Sparks fly over v-cs' pay deals

July 9, 1999

The salaries of South Africa's 21 university vice-chancellors, made public for the first time this week by the South African Universities Vice-Chancellors' Association, are expected to provoke outrage from other staff and the public.

Most vice-chancellors earn more than cabinet ministers, and even the worst paid earn substantially more than a deputy director-general in the national education department. In parliament, only president Thabo Mbeki earns more than some vice-chancellors.

Nine vice-chancellors earned gross incomes of between R632,000 (Pounds 67,000) and R842,000 last year, according to Sauvca.

In terms of basic salaries, the nine highest paid earned between R420,000 and R560,000 a year. At the lowest end of the scale are two vice-chancellors with gross packages of R355,000 and R473,000, and salaries of R263,000 and R315,000, respectively.

These packages would be considered reasonable for top executives in the private sector, but they are very high for the public sector.

A cabinet minister's gross package, for instance, is R498,000 a year, while an ordinary member of parliament earns R252,000.

While vice-chancellors in Europe commonly match these income levels, in South Africa salaries tend to be significantly lower. A junior university lecturer would earn a salary of up to R90,000, a full professor up to R200,000.

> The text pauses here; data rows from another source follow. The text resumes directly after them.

Lemma build_copied_whole {LL : LzmaLib} n out :
  copied_whole n = true -> subtree_dirty n = false \/ is_gap n = true \/ is_region n ->
  build_node n out = Ok (out ++ own_bytes n).
Proof.
  intros Hc Hd. rewrite build_node_eq. unfold copied_whole, own_bytes, is_gap, is_region in *.
  destruct (node_type n); simpl in *; try done; bool_to_prop.
  - unfold build_volume. by rewrite Hc.
  - unfold build_file. by rewrite Hc.
  - unfold build_section. rewrite Hc. destruct Hd as [->|[|]]; [|done..]. simpl.
    by destruct (is_compressed_or_guided n).
Qed.

Lemma clean_subtree n : clean n -> subtree_dirty n = false.
Proof. intros Hn. apply dirty_closed_clean; [by apply clean_dirty_closed|by apply clean_action]. Qed.

(** Nothing is pending below a node that is copied whole. *)
Lemma sealed_copied {LL : LzmaLib} r :
  dirty_closed r -> sealed r ->
  everywhere (fun n => copied_whole n = true ->
    existsb subtree_dirty (children n) = false /\
    forall out, build_node n out = Ok (out ++ own_bytes n)) r.
Proof.
  induction r as [r IH] using FfsNode_tree_ind. intros Hd Hs. constructor.
  2:{ apply dirty_closed_children in Hd. apply sealed_children in Hs.
      rewrite Forall_forall in *. auto. }
  intros Hc. assert (subtree_dirty r = negb (bool_decide (action r = NoAction))
    || existsb subtree_dirty (children r)) as He by (by destruct r).
  assert (subtree_dirty r = false \/ is_gap r = true \/ is_region r) as Hr.
  { unfold copied_whole, is_gap, is_region in *. destruct (node_type r); bool_to_prop; auto.
    all: left; by apply dirty_closed_clean. }
  split; [|intros out; by apply build_copied_whole].
  inversion Hs as [? [Hg Hreg] _]; subst. destruct Hr as [Hr|[Hr|Hr]].
  - rewrite Hr in He. symmetry in He. by apply orb_false_iff in He as [_ ?].
  - by rewrite (Hg Hr).
  - specialize (Hreg Hr). apply not_true_is_false. intros (c & Hin & Hdc)%existsb_exists.
    apply list_elem_of_In in Hin. rewrite Forall_forall in Hreg.
    by rewrite clean_subtree in Hdc by auto.
Qed.

Lemma parse_image_no_region {LL : LzmaLib} depth buf m iid sid img :
  parse_image depth buf m iid sid = Ok img -> ~ is_region (root img).
Proof.
  unfold parse_image, parse_root. intros H. ok_inv. by simpl in *.
Qed.

(** C3. The builder overlooks no edit: after any sequence of successful edits of a
    parsed image whose insertions go into other nodes than padding and free
    space, nothing is pending below a node without an action, nor below a node
    whose own bytes the builder copies out (an untouched volume, file or section,
    and every padding, free-space and region node, whatever its action). *)
Theorem edits_not_lost {LL : LzmaLib} depth buf m iid sid img r :
  blen buf < 2 ^ 32 -> parse_image depth buf m iid sid = Ok img ->
  edited into_container (root img) r ->
  everywhere (fun n => action n = NoAction -> subtree_dirty n = false) r /\
  everywhere (fun n => copied_whole n = true ->
    existsb subtree_dirty (children n) = false /\
    forall out, build_node n out = Ok (out ++ own_bytes n)) r.
Proof.
  intros Hb Hp He. pose proof Hp as Hc%parse_image_clean; [|done].
  apply parse_image_no_region in Hp.
  assert (dirty_closed r /\ sealed r /\ ~ is_region r) as (Hd & Hs & _).
  { eapply (edited_ind_inv _ (fun r => dirty_closed r /\ sealed r /\ ~ is_region r)); [| |exact He].
    - intros r0 e r' Hok (Hd & Hs) Hr'. split; [by eapply apply_edit_closed|].
      by eapply apply_edit_sealed.
    - split_and!; [by apply clean_dirty_closed|by apply clean_sealed|done]. }
  split; [by apply dirty_closed_copied|by apply sealed_copied].
Qed.
End OpsFacts.
Lemma plan_steps_spec root offset value width fs plans :
  0 <= offset -> 0 <= width -> Forall (hit_ok root offset width) fs ->
  foldM (plan_step root offset value width) (map hit_of fs) plans =
  Ok (plans ++ map (plan_of offset value width) fs).
Proof.
  intros Ho Hw Hfs. revert plans. induction Hfs as [|sf fs Hsf _ IH]; intros plans.
  { by rewrite app_nil_r. }
  cbn [map foldM]. rewrite plan_step_spec by done. cbn [mbind outcome_bind].
  by rewrite IH, <-app_assoc.
Qed.

Lemma omap_chosen_elem name guid (ss : list StoreAt) s f :
  (s, f) ∈ omap (chosen name guid) ss <->
  s ∈ ss /\ sa_barrier s = false /\ find_var (body (sa_node s)) name guid = Ok (Some f).
Proof.
  rewrite list_elem_of_omap. unfold chosen. split.
  - intros (x & Hx & Hc). destruct (sa_barrier x) eqn:Hb; [done|].
    destruct (find_var _ _ _) as [[f'|]| | |] eqn:Hf; simplify_eq. done.
  - intros (Hs & Hb & Hf). exists s. by rewrite Hb, Hf.
Qed.

Lemma chosen_NoDup name guid (ss : list StoreAt) :
  NoDup (map sa_path ss) ->
  NoDup (map (fun sf => sa_path (fst sf)) (omap (chosen name guid) ss)).
Proof.
  induction ss as [|s ss IH]; intros Hnd; [constructor|]. cbn [map] in Hnd.
  apply NoDup_cons in Hnd as [Hs Hnd]. cbn [omap list_omap].
  destruct (chosen name guid s) as [[s' f]|] eqn:Hc; [|by apply IH].
  assert (s' = s) as -> by (unfold chosen in Hc; repeat case_match; by simplify_eq).
  cbn [map fst]. apply NoDup_cons. split; [|by apply IH].
  intros ([x g] & Hx & Hin)%list_elem_of_fmap. apply omap_chosen_elem in Hin as (Hin & _).
  apply Hs. rewrite Hx. by apply list_elem_of_fmap_2.
Qed.

(** ** The effect of an edit *)

(** The record an edit writes in the node at a path. *)
Definition edited_var (root : FfsNode) (name : ustring) (guid : option Guid) (p : list Z)
  (n : FfsNode) : option FlatRecord :=
  if is_store n && negb (blocked root p)
  then match find_var (body n) name guid with Ok (Some f) => Some f | _ => None end
  else None.

(** The body after the edit. *)
Definition written (root : FfsNode) (name : ustring) (guid : option Guid)
  (offset value width : Z) (p : list Z) (n : FfsNode) : list byte :=
  match edited_var root name guid p n with
  | Some f => splice (body n) (fl_data_off f + offset) (le_enc (Z.to_nat width) value)
  | None => body n
  end.

(** Every buffer fits the address space. *)
Definition in_memory (root : FfsNode) : Prop :=
  everywhere (fun n => blen (body n) <= usize_max) root.

Lemma everywhere_at (P : FfsNode -> Prop) n p m :
  everywhere P n -> node_at_path n p = Some m -> P m.
Proof.
  revert n. induction p as [|i p IH]; intros n Hn Hm; simpl in Hm.
  - simplify_eq. by inversion Hn.
  - destruct (child_at n i) as [c|] eqn:Hc; [|done]. simpl in Hm.
    inversion Hn as [? _ Hcs]; subst. rewrite Forall_forall in Hcs.
    apply (IH c); [|done]. apply Hcs. by eapply child_at_elem.
Qed.

(** The hits of the whole image. *)
Definition root_hits (root : FfsNode) (name : ustring) (guid : option Guid)
  : list (StoreAt * FlatRecord) := omap (chosen name guid) (store_nodes root [] false None).

Lemma root_hits_elem root name guid s f :
  (s, f) ∈ root_hits root name guid <->
  edited_var root name guid (sa_path s) (sa_node s) = Some f /\
  node_at_path root (sa_path s) = Some (sa_node s) /\ sa_barrier s = false /\
  sa_owner s = owner root (sa_path s) None.
Proof.
  unfold root_hits, edited_var. rewrite omap_chosen_elem, root_stores. split.
  - intros ((Hp & Hs & Hb & Ho) & Hbar & Hf). rewrite Hs, <-Hb, Hbar, Hf. done.
  - intros (He & Hp & Hb & Ho).
    destruct (is_store (sa_node s)) eqn:Hs; [|done]. destruct (blocked root (sa_path s)) eqn:Hbl; [done|].
    simpl in He. destruct (find_var _ _ _) as [[f'|]| | |]; simplify_eq. by rewrite Hb.
Qed.

Lemma edited_var_hit root name guid p n f :
  node_at_path root p = Some n ->
  (edited_var root name guid p n = Some f <->
   ({| sa_path := p; sa_node := n; sa_barrier := false; sa_owner := owner root p None |}, f)
     ∈ root_hits root name guid).
Proof. intros Hn. rewrite root_hits_elem. simpl. tauto. Qed.
(* ===== verification/StringFacts.v ===== *)
(** Strings added to a package read back: the scan of the SIBT blocks follows the parser
    of the package block by block, and the package with the new blocks parses to the old
    strings followed by the new ones under the identifiers that were handed out. *)
From stdpp Require Import gmap.
From S2P Require Import Prelude Text Types Ffs Parser Hii StringPack HiiFacts.
From S2P Require Import Spf.

Section StringFacts.
Context {GL : GuidLib} {RH : RefiHii}.

(** ** UTF-8 *)

(** A Unicode scalar value. *)
Definition scalar (c : Z) : Prop := 0 <= c < 0xD800 \/ 0xE000 <= c < 0x110000.

Ltac z_cases :=
  repeat match goal with
  | |- context [Z.leb ?a ?b] => destruct (Z.leb_spec a b); try lia
  | |- context [Z.ltb ?a ?b] => destruct (Z.ltb_spec a b); try lia
  | |- context [Z.eqb ?a ?b] => destruct (Z.eqb_spec a b); try lia
  end.

Lemma utf8_go_two b0 b1 k n acc lo hi :
  0x80 <= b0 -> utf8_lead b0 = Some (S n, acc, lo, hi) -> lo <= b1 <= hi ->
  utf8_go (b0 :: b1 :: k) None =
    match n with
    | S m => utf8_go k (Some (S m, acc * 64 + (b1 - 0x80), 0x80, 0xBF))
    | O => (acc * 64 + (b1 - 0x80)) :: utf8_go k None
    end.
Proof.
  intros Hb Hl Hb1. cbn [utf8_go]. destruct (Z.ltb_spec b0 0x80); [lia|]. rewrite Hl.
  destruct (Z.leb_spec lo b1), (Z.leb_spec b1 hi); try lia. by destruct n.
Qed.

Lemma utf8_go_more b k n acc :
  0x80 <= b <= 0xBF ->
  utf8_go (b :: k) (Some (S n, acc, 0x80, 0xBF)) =
    match n with
    | S m => utf8_go k (Some (S m, acc * 64 + (b - 0x80), 0x80, 0xBF))
    | O => (acc * 64 + (b - 0x80)) :: utf8_go k None
    end.
Proof.
  intros Hb. cbn [utf8_go]. destruct (Z.leb_spec 0x80 b), (Z.leb_spec b 0xBF); try lia. by destruct n.
Qed.

Lemma b2z_z2b_small z : 0 <= z < 256 -> b2z (z2b z) = z.
Proof. intros. rewrite b2z_z2b. by apply Z.mod_small. Qed.

(** The decoder reads one encoded scalar value. *)
Lemma utf8_char_go c k : scalar c -> utf8_go (map b2z (utf8_char c) ++ k) None = c :: utf8_go k None.
Proof.
  intros Hc. unfold utf8_char. destruct (Z.ltb_spec c 0x80).
  { cbn [map app]. rewrite b2z_z2b_small by (destruct Hc; lia). cbn [utf8_go]. by destruct (Z.ltb_spec c 0x80); [|lia]. }
  assert (forall z, 0 <= z mod 0x40 < 0x40) as Hm by (intros; by apply Z.mod_pos_bound).
  destruct (Z.ltb_spec c 0x800).
  { assert (2 <= c / 0x40 < 0x20) by zdm. pose proof (Hm c). cbn [map app].
    rewrite !b2z_z2b_small by lia. erewrite utf8_go_two; [|lia|unfold utf8_lead; z_cases; reflexivity|lia].
    f_equal. zdm. }
  destruct (Z.ltb_spec c 0x10000).
  { assert (0 <= c / 0x1000 < 0x10) by zdm. pose proof (Hm c). pose proof (Hm (c / 0x40)). cbn [map app].
    rewrite !b2z_z2b_small by lia.
    assert (exists lo hi, utf8_lead (0xE0 + c / 0x1000) = Some (2%nat, c / 0x1000, lo, hi) /\
              lo <= 0x80 + c / 0x40 mod 0x40 <= hi) as (lo & hi & Hl & Hb).
    { unfold utf8_lead. unfold scalar in Hc.
      destruct (decide (c / 0x1000 = 0)) as [E0|E0]; [|destruct (decide (c / 0x1000 = 0xD)) as [E1|E1]].
      - rewrite E0. exists 0xA0, 0xBF. split; [done|]. zdm.
      - rewrite E1. exists 0x80, 0x9F. split; [done|]. zdm.
      - exists 0x80, 0xBF. split; [|lia]. z_cases; repeat f_equal; lia. }
    erewrite utf8_go_two; [|lia|done|done]. cbv beta iota. rewrite utf8_go_more by lia. cbv beta iota. f_equal. zdm. }
  assert (0 <= c / 0x40000 < 5) by (unfold scalar in Hc; zdm).
  pose proof (Hm c). pose proof (Hm (c / 0x40)). pose proof (Hm (c / 0x1000)). cbn [map app].
  rewrite !b2z_z2b_small by lia.
  assert (exists lo hi, utf8_lead (0xF0 + c / 0x40000) = Some (3%nat, c / 0x40000, lo, hi) /\
            lo <= 0x80 + c / 0x1000 mod 0x40 <= hi) as (lo & hi & Hl & Hb).
  { unfold utf8_lead. unfold scalar in Hc.
    destruct (decide (c / 0x40000 = 0)) as [E0|E0]; [|destruct (decide (c / 0x40000 = 4)) as [E1|E1]].
    - rewrite E0. exists 0x90, 0xBF. split; [done|]. zdm.
    - rewrite E1. exists 0x80, 0x8F. split; [done|]. zdm.
    - exists 0x80, 0xBF. split; [|lia]. z_cases; repeat f_equal; lia. }
  erewrite utf8_go_two; [|lia|done|done]. cbv beta iota. do 2 (rewrite utf8_go_more by lia; cbv beta iota). f_equal. zdm.
Qed.

Lemma lossy_as_bytes s : Forall scalar s -> from_utf8_lossy (as_bytes s) = s.
Proof.
  unfold from_utf8_lossy, as_bytes. induction 1 as [|c s Hc _ IH]; [done|]. cbn [map concat].
  rewrite map_app, utf8_char_go by done. by rewrite IH.
Qed.

(** Only NUL is encoded with a NUL byte. *)
Lemma utf8_char_nonzero c : scalar c -> c <> 0 -> Forall (fun b => nonzero b = true) (utf8_char c).
Proof.
  intros Hc Hne. assert (forall z, 0 < z < 256 -> nonzero (z2b z) = true) as Hnz.
  { intros z Hz. unfold nonzero. rewrite bool_decide_eq_false_2; [done|]. intros Heq.
    apply (f_equal b2z) in Heq. rewrite b2z_z2b_small in Heq by lia. change (b2z x00) with 0 in Heq. lia. }
  unfold scalar in Hc. assert (forall z, 0 <= z mod 0x40 < 0x40) as Hm by (intros; by apply Z.mod_pos_bound).
  pose proof (Hm c). pose proof (Hm (c / 0x40)). pose proof (Hm (c / 0x1000)).
  unfold utf8_char. z_cases; repeat (constructor; [apply Hnz; try lia; zdm|]); constructor.
Qed.
(* ===== verification/PeFacts.v ===== *)
(** Growth of the resource section of a PE image: which bytes of the image move, which
    change, and that every section keeps its contents. *)
From Stdlib Require Import Sorting.Sorted.
From S2P Require Import Prelude Text Types Ffs Hii Ifr Gates PeResource HiiFacts.

(** ** Writes and moves *)

Section Writes.

(** The writes of 32-bit fields, one after the other. *)
Definition write_all (ws : list (Z * Z)) (pe : list byte) : pure (list byte) :=
  foldM (fun pe w => write_le_u32 pe (fst w) (snd w)) ws pe.
Lemma write_all_cons w ws pe :
  write_all (w :: ws) pe = (pe ← write_le_u32 pe (fst w) (snd w); write_all ws pe).
Proof. done. Qed.
(** Two fields are the same with the same value, or disjoint. *)
Definition apart (w w' : Z * Z) : Prop := w = w' \/ fst w + 4 <= fst w' \/ fst w' + 4 <= fst w.
(** The position is in none of the fields. *)
Definition outside (ws : list (Z * Z)) (k : Z) : Prop :=
  Forall (fun w => ~ (fst w <= k < fst w + 4)) ws.

Lemma write_u32_eq pe off v :
  0 <= off -> off + 4 <= blen pe -> write_le_u32 pe off v = Ok (splice pe off (le_enc 4 v)).
Proof. intros. apply copy_into_Ok. rewrite blen_le_enc. split_and!; done || lia. Qed.

Lemma get_field pe off v k :
  0 <= off -> off + 4 <= blen pe ->
  get (splice pe off (le_enc 4 v)) k
  = if (off <=? k) && (k <? off + 4) then get (le_enc 4 v) (k - off) else get pe k.
Proof. intros. rewrite get_splice by (rewrite ?blen_le_enc; lia). by rewrite blen_le_enc. Qed.

Lemma write_all_spec ws : forall pe,
  Forall (fun w => 0 <= fst w /\ fst w + 4 <= blen pe) ws ->
  exists pe', write_all ws pe = Ok pe' /\ blen pe' = blen pe /\
    (forall k, outside ws k -> get pe' k = get pe k) /\
    ((forall w w', w ∈ ws -> w' ∈ ws -> apart w w') ->
     forall w, w ∈ ws -> sub pe' (fst w) (fst w + 4) = le_enc 4 (snd w)).
Proof.
  induction ws as [|w ws IH]; intros pe Hin.
  { exists pe. split_and!; try done. intros _ w Hw. by apply elem_of_nil in Hw. }
  apply Forall_cons in Hin as [[H0 H4] Hin]. rewrite write_all_cons.
  rewrite write_u32_eq by lia. cbn [mbind outcome_bind].
  assert (blen (splice pe (fst w) (le_enc 4 (snd w))) = blen pe) as Hl
    by (rewrite blen_splice; rewrite ?blen_le_enc; lia).
  destruct (IH (splice pe (fst w) (le_enc 4 (snd w)))) as (pe' & -> & Hl' & Hout & Hw); [by rewrite Hl|].
  exists pe'. split_and!; [done|congruence| |].
  - intros k Hk. apply Forall_cons in Hk as [Hk Hks]. rewrite Hout by done. rewrite get_field by lia.
    by replace ((fst w <=? k) && (k <? fst w + 4)) with false by lia.
  - intros Hap x Hx. assert (forall a b, a ∈ ws -> b ∈ ws -> apart a b) as Hap' by (intros; apply Hap; by right).
    destruct (decide (x ∈ ws)) as [|Hn]; [by apply Hw|]. apply elem_of_cons in Hx as [->|]; [|done].
    rewrite (sub_ext pe' (splice pe (fst w) (le_enc 4 (snd w)))).
    + pose proof (sub_splice_same pe (fst w) (le_enc 4 (snd w))) as Hs. rewrite blen_le_enc in Hs. apply Hs; lia.
    + lia.
    + intros k Hk. apply Hout, Forall_forall. intros y Hy.
      destruct (Hap w y) as [->|Hd]; [by left|by right|done|lia].
Qed.

Lemma splice_comm {A} (l : list A) a b k k' :
  0 <= a -> a + blen k <= blen l -> 0 <= b -> b + blen k' <= blen l ->
  a + blen k <= b \/ b + blen k' <= a ->
  splice (splice l a k) b k' = splice (splice l b k') a k.
Proof.
  intros. apply list_get_ext. intros i. rewrite !get_splice by (rewrite ?blen_splice; lia).
  destruct ((b <=? i) && (i <? b + blen k')) eqn:Hb, ((a <=? i) && (i <? a + blen k)) eqn:Ha; done || lia.
Qed.
(* ===== verification/IfrFacts.v ===== *)
(** The IFR of a schema reads back: what [build_ifr] emits is a run of opcodes in which
    every opened scope is closed, and [parse_form_package] finds in its package the form
    set and exactly the forms of the schema. *)
From stdpp Require Import gmap.
From S2P Require Import Prelude Text Types Ffs Parser Hii Schema FormsetAdd Ifr HiiFacts.

Section IfrFacts.
Context {GL : GuidLib} {RH : RefiHii}.

(** ** Statements *)

(** An opcode with its operands, and its bytes. *)
Record Stmt := {
  s_code : byte;
  s_scope : bool;
  s_data : list byte
}.
Definition enc (s : Stmt) : list byte := write_header [] (s_code s) (s_scope s) (blen (s_data s)) ++ s_data s.
Definition encs (sts : list Stmt) : list byte := concat (map enc sts).
Definition fits (s : Stmt) : Prop := blen (s_data s) <= 125.
Definition ls_byte (scope : bool) (len : Z) : byte :=
  z2b (Z.lor (Z.land (wrap 8 len) 0x7F) (if scope then 0x80 else 0x00)).
Definition op_of (s : Stmt) : IfrOp :=
  {| op_code := s_code s; op_ls := ls_byte (s_scope s) (blen (s_data s) + 2); op_len := blen (s_data s) + 2 |}.

Lemma ls_byte_spec scope len :
  0 <= len < 128 ->
  Z.land (b2z (ls_byte scope len)) 0x7F = len /\ negb (Z.land (b2z (ls_byte scope len)) 0x80 =? 0) = scope.
Proof.
  intros Hl.
  assert (forallb (fun n => (Z.land (b2z (ls_byte scope n)) 0x7F =? n)
                            && Bool.eqb (negb (Z.land (b2z (ls_byte scope n)) 0x80 =? 0)) scope)
            (map Z.of_nat (seq 0 128)) = true) as Hall by (by destruct scope; vm_compute).
  rewrite forallb_forall in Hall. specialize (Hall len).
  destruct (andb_prop _ _ (Hall ltac:(apply in_map_iff; exists (Z.to_nat len); rewrite in_seq; lia))) as [H1 H2].
  split; [by apply Z.eqb_eq|by apply Bool.eqb_prop].
Qed.

Lemma enc_eq s : enc s = [s_code s; ls_byte (s_scope s) (blen (s_data s) + 2)] ++ s_data s.
Proof. done. Qed.
Lemma blen_enc s : blen (enc s) = op_len (op_of s).
Proof. rewrite enc_eq. cbn [op_len op_of]. blen_lia. Qed.
Lemma encs_cons s sts : encs (s :: sts) = enc s ++ encs sts.
Proof. done. Qed.
Lemma encs_app a b : encs (a ++ b) = encs a ++ encs b.
Proof. unfold encs. by rewrite map_app, concat_app. Qed.

Lemma op_scoped_of s : fits s -> op_scoped (op_of s) = s_scope s.
Proof.
  intros Hf. unfold op_scoped. cbn [op_ls op_of]. apply ls_byte_spec. unfold fits in Hf.
  pose proof (blen_nonneg (s_data s)). lia.
Qed.

Lemma enc_op_at pre s suf : fits s -> op_at (pre ++ enc s ++ suf) (blen pre) (op_of s).
Proof.
  intros Hf. pose proof (blen_nonneg (s_data s)). pose proof (blen_nonneg pre).
  assert (forall k, 0 <= k < 2 -> get (pre ++ enc s ++ suf) (blen pre + k) = get (enc s) k) as Hg.
  { intros k Hk. rewrite get_app_r by lia. rewrite get_app_l by (rewrite blen_enc; cbn [op_len op_of]; lia).
    f_equal. lia. }
  split_and!.
  - by rewrite <-(Z.add_0_r (blen pre)), Hg by lia.
  - by rewrite Hg by lia.
  - cbn [op_len op_ls op_of]. symmetry. apply ls_byte_spec. unfold fits in Hf. lia.
  - cbn [op_len op_of]. lia.
Qed.

Lemma encs_ops_at pre sts suf :
  Forall fits sts -> ops_at (pre ++ encs sts ++ suf) (blen pre) (map op_of sts) (blen pre + blen (encs sts)).
Proof.
  intros Hall. revert pre. induction Hall as [|s sts Hs _ IH]; intros pre; cbn [map ops_at].
  { change (blen (encs [])) with 0. lia. }
  rewrite encs_cons, <-app_assoc. split; [by apply enc_op_at|].
  specialize (IH (pre ++ enc s)). rewrite <-app_assoc, blen_app in IH.
  rewrite <-blen_enc, blen_app. by replace (blen pre + (blen (enc s) + blen (encs sts))) with (blen pre + blen (enc s) + blen (encs sts)) by lia.
Qed.

(** ** Reading the forms back *)

(** The operands behind the two bytes of the header. *)
Lemma sub_operands pre s suf a b :
  0 <= a -> b <= blen (s_data s) ->
  sub (pre ++ enc s ++ suf) (blen pre + 2 + a) (blen pre + 2 + b) = sub (s_data s) a b.
Proof.
  intros Ha Hb. rewrite enc_eq, <-app_assoc.
  rewrite sub_app_r by lia. set (h := [_; _]). rewrite sub_app_r by (change (blen h) with 2; lia).
  change (blen h) with 2. rewrite sub_app_l by lia. f_equal; lia.
Qed.

Lemma u16_operands {pre s suf} a i :
  0 <= a -> a + 2 <= blen (s_data s) -> i = blen pre + 2 + a ->
  u16_in (pre ++ enc s ++ suf) i = Ok (le_dec (sub (s_data s) a (a + 2))).
Proof.
  intros Ha Hb ->. pose proof (blen_nonneg pre). pose proof (blen_nonneg suf).
  assert (post (u16_in (pre ++ enc s ++ suf) (blen pre + 2 + a))
            (fun z => z = le_dec (sub (s_data s) a (a + 2))) (fun _ => False)) as Hp.
  { apply u16_in_post; [lia|rewrite !blen_app, blen_enc; cbn [op_len op_of]; lia|]. intros z -> _.
    rewrite <-(sub_operands pre s suf a (a + 2)) by lia. do 2 f_equal. lia. }
  destruct (u16_in _ _); cbn in Hp; [by subst|done..].
Qed.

Mike Ellis, education spokesman for the official opposition Democratic Party, said he would raise the issue when parliament reconvenes in August. "We find them shocking when compared with other public-sector salaries," he said.

Senior executive salaries are decided by university councils, which include representatives of the government, the university, local community and business.

Itumeleng Thakheli, administrator for the National Tertiary Education Staff Union, said he too was looking into vice-chancellors' remuneration. He said salaries looked high considering declining student numbers, state subsidy cuts and ongoing financial exclusions of successful students.

Four of the vice-chancellors in the top earnings bracket are from large universities (Cape Town, Natal, Pretoria and Stellenbosch), one is from the distance-learning University of South Africa, and another from the Medical University of South Africa. However, one is from the University of the North, a poorly rated institution that is under investigation for alleged financial irregularities.

The lowest earning vice-chancellors are from the small historically black universities of the north west and Transkei.

Piyushi Kotecha, Sauvca's chief executive officer, said that the association had long believed that senior university packages should be a matter of public record, but had waited for a possible directive from the country's National Commission on Higher Education.

None was forthcoming, so in January Sauvca agreed to salary disclosure and asked universities to submit the information on senior packages earned last year.